Business advances when more profitable goods and services substitute for existing ones, and this is driven by innovation in firms fighting to increase profit eroded by competition. 'Creative Destruction' is the term introduced by Joseph Schumpeter to describe its most extreme form, although 'Creative Construction' might better describe the entrepreneurial activity of many new market entrants. TechMatt™ Business Innovation Analysis makes this numeric and equates the innovative microeconomic growth of firms to macroeconomic growth of the economy, with mathematical precision in a four-link chain between product innovation spending and GDP. All factors of productivity are accounted for, leaving no gaps (thereby eliminating the 'measure of ignorance' label attached to the gap now known as 'total factor productivity' but known as the 'residual' in 1956, when the charge was made).

For the pathways by which the economic performance in firms leads to the economic growth of a nation click
here


Part II.
The breadth of the new analysis.

This original synthesis is useful  for managing innovation in new ways, not only in individual firms but also in public policy, where it rethinks GDP beyond passive enumeration to active stimulation. It applies to all sectors of the economy - agriculture, mining, construction, manufacturing, services and government and its striking numeric connection between GDP and innovation spending nuances and retires the 'R&D investment' cliche, to provide a rigorous new scientific platform for innovation spending advocacy.
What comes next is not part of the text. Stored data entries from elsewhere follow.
(* ===== verification/Ring.v ===== *)
(** * Rings of doubly linked nodes

    Nodes linked through a [next] and a [prev] field, whatever a node is: the
    list heads of list.c in memory, the buffers of bio.c in their table.  What
    an insertion or a removal of a node does to the sequence of nodes. *)

From S2P Require Import Prelude.

Section ring.
Context {A : Type} `{EqDecision A}.
Implicit Types (nx pv : A -> A) (l es : list A).

(** Consecutive nodes of [l] point at each other. *)
Fixpoint links nx pv l : Prop :=
  match l with
  | a :: (b :: _) as t => nx a = b /\ pv b = a /\ links nx pv t
  | _ => True
  end.

(** [h] starts a ring whose other nodes are [es], in order. *)
Definition ring nx pv (h : A) es : Prop := NoDup (h :: es) /\ links nx pv (h :: es ++ [h]).

Lemma elem_of_removelast (x : A) l : x ∈ removelast l -> x ∈ l.
Proof.
  induction l as [|a [|b t] IH]; simpl; [done|by intros ?%not_elem_of_nil|].
  intros [->|H]%elem_of_cons; [left|]. right. by apply IH.
Qed.

(** The links of a list depend on the [next] of all but its last node and the
    [prev] of all but its first. *)
Lemma links_ext nx pv nx' pv' l :
  (forall a, a ∈ removelast l -> nx' a = nx a) ->
  (forall a, a ∈ tail l -> pv' a = pv a) -> links nx pv l -> links nx' pv' l.
Proof.
  induction l as [|a [|b t] IH]; [done|done|]. intros Hn Hp (H1 & H2 & H3).
  split; [rewrite Hn; [done|left]|]. split; [rewrite Hp; [done|left]|].
  apply IH; [|intros; apply Hp; by right|done].
  intros x Hx. apply Hn. by right.
Qed.

Lemma links_app nx pv l1 a l2 :
  links nx pv (l1 ++ a :: l2) <-> links nx pv (l1 ++ [a]) /\ links nx pv (a :: l2).
Proof.
  induction l1 as [|x [|y l1] IH]; simpl in *; [tauto| |].
  - destruct l2; simpl; tauto.
  - rewrite IH. tauto.
Qed.

Lemma links_last nx pv l a b : links nx pv (l ++ [a; b]) -> nx a = b /\ pv b = a.
Proof. rewrite links_app. simpl. tauto. Qed.

Lemma snoc_cases (h : A) es : exists l a, h :: es = l ++ [a].
Proof. destruct (exists_last (l := h :: es)) as (l & a & E); [done|]. by exists l, a. Qed.

Lemma links_snoc nx pv h es b :
  links nx pv (h :: es ++ [b]) -> links nx pv (h :: es) /\ pv b = default h (last es).
Proof.
  revert h; induction es as [|e es IH]; intros h; [simpl; tauto|].
  change ((e :: es) ++ [b]) with (e :: es ++ [b]). intros (E1 & E2 & Hl).
  destruct (IH e Hl) as [? ->]. split; [done|]. rewrite last_cons. by destruct (last es).
Qed.

(** Walking a ring in either direction. *)
Fixpoint follow (f : A -> A) (k : nat) (a : A) : list A :=
  match k with O => [] | S k' => a :: follow f k' (f a) end.

Lemma follow_next nx pv a es b d :
  links nx pv (a :: es ++ [b]) -> follow nx (length es) (nx a) = es /\ nx (List.last (a :: es) d) = b.
Proof.
  revert a; induction es as [|e es IH]; intros a Hl; simpl in *; [tauto|].
  destruct Hl as (E & _ & Hl). destruct (IH e Hl) as [IH1 IH2]. rewrite E.
  split; [by rewrite IH1|]. by destruct es.
Qed.

Lemma follow_prev nx pv a es b :
  links nx pv (a :: es ++ [b]) -> follow pv (length es) (pv b) = rev es.
Proof.
  revert b; induction es as [|e es IH] using rev_ind; intros b Hl; [done|].
  rewrite length_app, rev_app_distr, Nat.add_comm. simpl.
  rewrite <- app_assoc, app_comm_cons in Hl. change ([e] ++ [b]) with [e; b] in Hl.
  pose proof (links_last _ _ _ _ _ Hl) as [_ Ep]. apply links_app in Hl as [Hl _].
  rewrite Ep. f_equal. by apply IH.
Qed.

(** The neighbours of a node of a ring are nodes of the ring. *)
Lemma ring_neighbours nx pv h es x :
  ring nx pv h es -> x ∈ h :: es -> nx x ∈ h :: es /\ pv x ∈ h :: es.
Proof.
  intros [_ Hl] Hx. assert (forall l a b, links nx pv (a :: l ++ [b]) -> forall y,
    (y ∈ a :: l -> nx y ∈ l ++ [b]) /\ (y ∈ l ++ [b] -> pv y ∈ a :: l)) as Hgen.
  { induction l as [|c l IH]; intros a b; simpl; [set_solver|].
    intros (E1 & E2 & Hl') y. destruct (IH c b Hl' y). set_solver. }
  destruct (Hgen _ _ _ Hl x) as [Hn Hp]. specialize (Hn Hx). set_solver.
Qed.

(** ** The fields of an insertion between [a] and [b], and of a removal from
    between them *)

Definition inserted nx pv (new a b : A) nx' pv' (x : A) : Prop :=
  nx' x = (if decide (a = x) then new else if decide (new = x) then b else nx x) /\
  pv' x = (if decide (new = x) then a else if decide (b = x) then new else pv x).

Definition removed nx pv (a b : A) nx' pv' (x : A) : Prop :=
  nx' x = (if decide (a = x) then b else nx x) /\ pv' x = (if decide (b = x) then a else pv x).

Lemma splice_add nx pv nx' pv' new l1 a b l2 :
  (forall x, x ∈ l1 ++ a :: new :: b :: l2 -> inserted nx pv new a b nx' pv' x) ->
  (forall x, x ∈ l1 ++ a :: b :: l2 -> x <> new) ->
  a ∉ l1 -> a ∉ removelast (b :: l2) -> b ∉ tail (l1 ++ [a]) -> b ∉ l2 ->
  links nx pv (l1 ++ a :: b :: l2) -> links nx' pv' (l1 ++ a :: new :: b :: l2).
Proof.
  intros F Hne Ha1 Ha2 Hb1 Hb2 [H1 (_ & _ & H2)]%links_app.
  assert (a <> new /\ b <> new) as [Han Hbn] by (split; apply Hne; set_solver).
  apply links_app. split; [|split; [|split; [|split; [|split]]]].
  - eapply links_ext; [| |exact H1].
    + intros x Hx. rewrite removelast_app, app_nil_r in Hx by done.
      pose proof (Hne x ltac:(set_solver)). rewrite (proj1 (F x ltac:(set_solver))).
      rewrite !decide_False; [done| |]; congruence || (intros ->; done).
    + intros x Hx. assert (x ∈ l1 ++ [a]) as Hx' by (destruct l1; simpl in *; set_solver).
      pose proof (Hne x ltac:(set_solver)). rewrite (proj2 (F x ltac:(set_solver))).
      rewrite !decide_False; [done| |]; congruence || (intros ->; done).
  - rewrite (proj1 (F a ltac:(set_solver))). by rewrite decide_True.
  - rewrite (proj2 (F new ltac:(set_solver))). by rewrite decide_True.
  - rewrite (proj1 (F new ltac:(set_solver))). rewrite decide_False by done. by rewrite decide_True.
  - rewrite (proj2 (F b ltac:(set_solver))). rewrite decide_False by done. by rewrite decide_True.
  - eapply links_ext; [| |exact H2].
    + intros x Hx. assert (x ∈ b :: l2) as Hx' by (eapply elem_of_removelast, Hx).
      pose proof (Hne x ltac:(set_solver)). rewrite (proj1 (F x ltac:(set_solver))).
      rewrite !decide_False; [done| |]; congruence || (intros ->; done).
    + intros x Hx. simpl in Hx. pose proof (Hne x ltac:(set_solver)). rewrite (proj2 (F x ltac:(set_solver))).
      rewrite !decide_False; [done| |]; congruence || (intros ->; done).
Qed.

Lemma splice_del nx pv nx' pv' l1 a e b l2 :
  (forall x, x ∈ l1 ++ a :: b :: l2 -> removed nx pv a b nx' pv' x) ->
  a ∉ l1 -> a ∉ removelast (b :: l2) -> b ∉ tail (l1 ++ [a]) -> b ∉ l2 ->
  links nx pv (l1 ++ a :: e :: b :: l2) -> links nx' pv' (l1 ++ a :: b :: l2).
Proof.
  intros F Ha1 Ha2 Hb1 Hb2 [H1 (_ & _ & _ & _ & H2)]%links_app.
  apply links_app. split; [|split; [|split]].
  - eapply links_ext; [| |exact H1].
    + intros x Hx. rewrite removelast_app, app_nil_r in Hx by done.
      rewrite (proj1 (F x ltac:(set_solver))). rewrite decide_False; [done|]. by intros ->.
    + intros x Hx. assert (x ∈ l1 ++ [a]) as Hx' by (destruct l1; simpl in *; set_solver).
      rewrite (proj2 (F x ltac:(set_solver))). rewrite decide_False; [done|]. by intros ->.
  - rewrite (proj1 (F a ltac:(set_solver))). by rewrite decide_True.
  - rewrite (proj2 (F b ltac:(set_solver))). by rewrite decide_True.
  - eapply links_ext; [| |exact H2].
    + intros x Hx. assert (x ∈ b :: l2) as Hx' by (eapply elem_of_removelast, Hx).
      rewrite (proj1 (F x ltac:(set_solver))). rewrite decide_False; [done|]. by intros ->.
    + intros x Hx. simpl in Hx. rewrite (proj2 (F x ltac:(set_solver))).
      rewrite decide_False; [done|]. by intros ->.
Qed.

(** ** Rings *)

Lemma ring_insert_front nx pv nx' pv' h es new :
  new ∉ h :: es -> ring nx pv h es ->
  (forall x, x ∈ new :: h :: es -> inserted nx pv new h (nx h) nx' pv' x) ->
  ring nx' pv' h (new :: es).
Proof.
  intros Hni [Hnd Hl] F. split.
  { pose proof (proj1 (NoDup_cons _ _) Hnd) as [? ?]. rewrite !NoDup_cons. set_solver. }
  destruct (es ++ [h]) as [|b l2] eqn:E; [by destruct es|].
  assert (nx h = b) as Eb by apply Hl. rewrite Eb in F. simpl. rewrite E.
  assert (forall x, x ∈ b :: l2 -> x ∈ h :: es) as Hsub by (rewrite <- E; set_solver).
  assert (NoDup (b :: l2)) as Hnd2.
  { rewrite <- E. apply NoDup_app. apply NoDup_cons in Hnd as [? ?].
    split; [done|]. split; [set_solver|]. apply NoDup_singleton. }
  apply (splice_add nx pv nx' pv' new [] h b l2); [| |set_solver| |set_solver| |exact Hl].
  - intros x Hx. apply F. set_solver.
  - intros x Hx ->. apply Hni. set_solver.
  - rewrite <- E, removelast_app, app_nil_r by done. by apply NoDup_cons in Hnd as [? _].
  - by apply NoDup_cons in Hnd2 as [? _].
Qed.

Lemma ring_insert_back nx pv nx' pv' h es new :
  new ∉ h :: es -> ring nx pv h es ->
  (forall x, x ∈ new :: h :: es -> inserted nx pv new (pv h) h nx' pv' x) ->
  ring nx' pv' h (es ++ [new]).
Proof.
  intros Hni [Hnd Hl] F. split.
  { rewrite app_comm_cons. apply NoDup_app. split; [done|].
    split; [set_solver|apply NoDup_singleton]. }
  destruct (snoc_cases h es) as (l & a & E).
  rewrite app_comm_cons, E, <- app_assoc in Hl. simpl in Hl.
  rewrite (proj2 (links_last _ _ _ _ _ Hl)) in F.
  rewrite <- app_assoc, app_comm_cons, E, <- app_assoc. simpl.
  assert (h ∉ es) by (by apply NoDup_cons in Hnd as [? _]).
  assert (forall x, x ∈ l ++ [a] -> x ∈ h :: es) as Hsub by (by rewrite <- E).
  rewrite E in Hnd. apply NoDup_app in Hnd as (? & Hd & _).
  apply (splice_add nx pv); [| |set_solver|set_solver| |set_solver|exact Hl].
  - intros x Hx. apply F. set_solver.
  - intros x Hx ->. apply Hni. set_solver.
  - by rewrite <- E.
Qed.

Lemma ring_remove nx pv nx' pv' h e1 e e2 :
  ring nx pv h (e1 ++ e :: e2) ->
  (forall x, x ∈ h :: e1 ++ e2 -> removed nx pv (pv e) (nx e) nx' pv' x) ->
  ring nx' pv' h (e1 ++ e2).
Proof.
  intros [Hnd Hl] F.
  destruct (snoc_cases h e1) as (l & a & E).
  destruct (e2 ++ [h]) as [|b l2] eqn:E2; [by destruct e2|].
  assert (h :: (e1 ++ e :: e2) ++ [h] = l ++ a :: e :: b :: l2) as Ew.
  { rewrite app_comm_cons, app_comm_cons, E, <- !app_assoc. simpl. by rewrite E2. }
  assert (h :: (e1 ++ e2) ++ [h] = l ++ a :: b :: l2) as Ew'.
  { rewrite app_comm_cons, app_comm_cons, E, <- !app_assoc. simpl. by rewrite E2. }
  rewrite Ew in Hl.
  assert (pv e = a /\ nx e = b) as [Ep En].
  { apply links_app in Hl as [_ Hl]. simpl in Hl. tauto. }
  rewrite Ep, En in F.
  assert (NoDup (h :: e1 ++ e2)) as Hnd'.
  { rewrite app_comm_cons in *. apply NoDup_app in Hnd as (N1 & N2 & [N3 N4]%NoDup_cons).
    apply NoDup_app. split; [done|]. split; [set_solver|done]. }
  split; [done|].
  assert (NoDup (l ++ [a]) /\ (forall x, x ∈ l ++ [a] -> x ∉ e2) /\ NoDup e2 /\ (h ∉ e1) /\ (h ∉ e2))
    as (Hn1 & Hn2 & Hn3 & Hn4 & Hn5).
  { rewrite <- E. rewrite app_comm_cons in Hnd'. apply NoDup_app in Hnd' as (N1 & N2 & N3).
    pose proof (proj1 (NoDup_cons _ _) N1) as [N4 N5]. split; [done|]. split; [done|]. set_solver. }
  rewrite Ew'. apply NoDup_app in Hn1 as (? & Hd & _).
  apply (splice_del nx pv nx' pv' l a e b l2); [|set_solver| | | |exact Hl].
  - intros x Hin. rewrite <- Ew' in Hin. apply F. set_solver.
  - rewrite <- E2, removelast_app, app_nil_r by done. apply Hn2. set_solver.
  - rewrite <- E. simpl. intros Hin.
    assert (b ∈ e2 ++ [h]) as Hb by (rewrite E2; left).
    apply elem_of_app in Hb as [Hb|Hb]; [|set_solver].
    apply (Hn2 b); [|done]. rewrite <- E. by right.
  - assert (NoDup (b :: l2)) as Hnb; [|by apply NoDup_cons in Hnb as [? _]].
    rewrite <- E2. apply NoDup_app. split; [done|]. split; [set_solver|apply NoDup_singleton].
Qed.
End ring.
Part III. Policy implications.

The applied science of Business Innovation Analysis shows that to globalize, without negatively impacting national economic prosperity, there is optimal policy. It requires ways to (a) increase the performance of domestically produced goods and services commensurate with negative balance of trade (according to a specific new constitutive macroeconomic equation,
below) and to (b) separate R from D, and investment from spending - in R&D, in order to (c) 'globalize investment in R' but 'localize spending on D', whose magnitude for effectiveness can be estimated by graphical extrapolation of current innovation productivity here This provides the first ever estimation method for determining how much should be spent on innovation to secure a projected GDP.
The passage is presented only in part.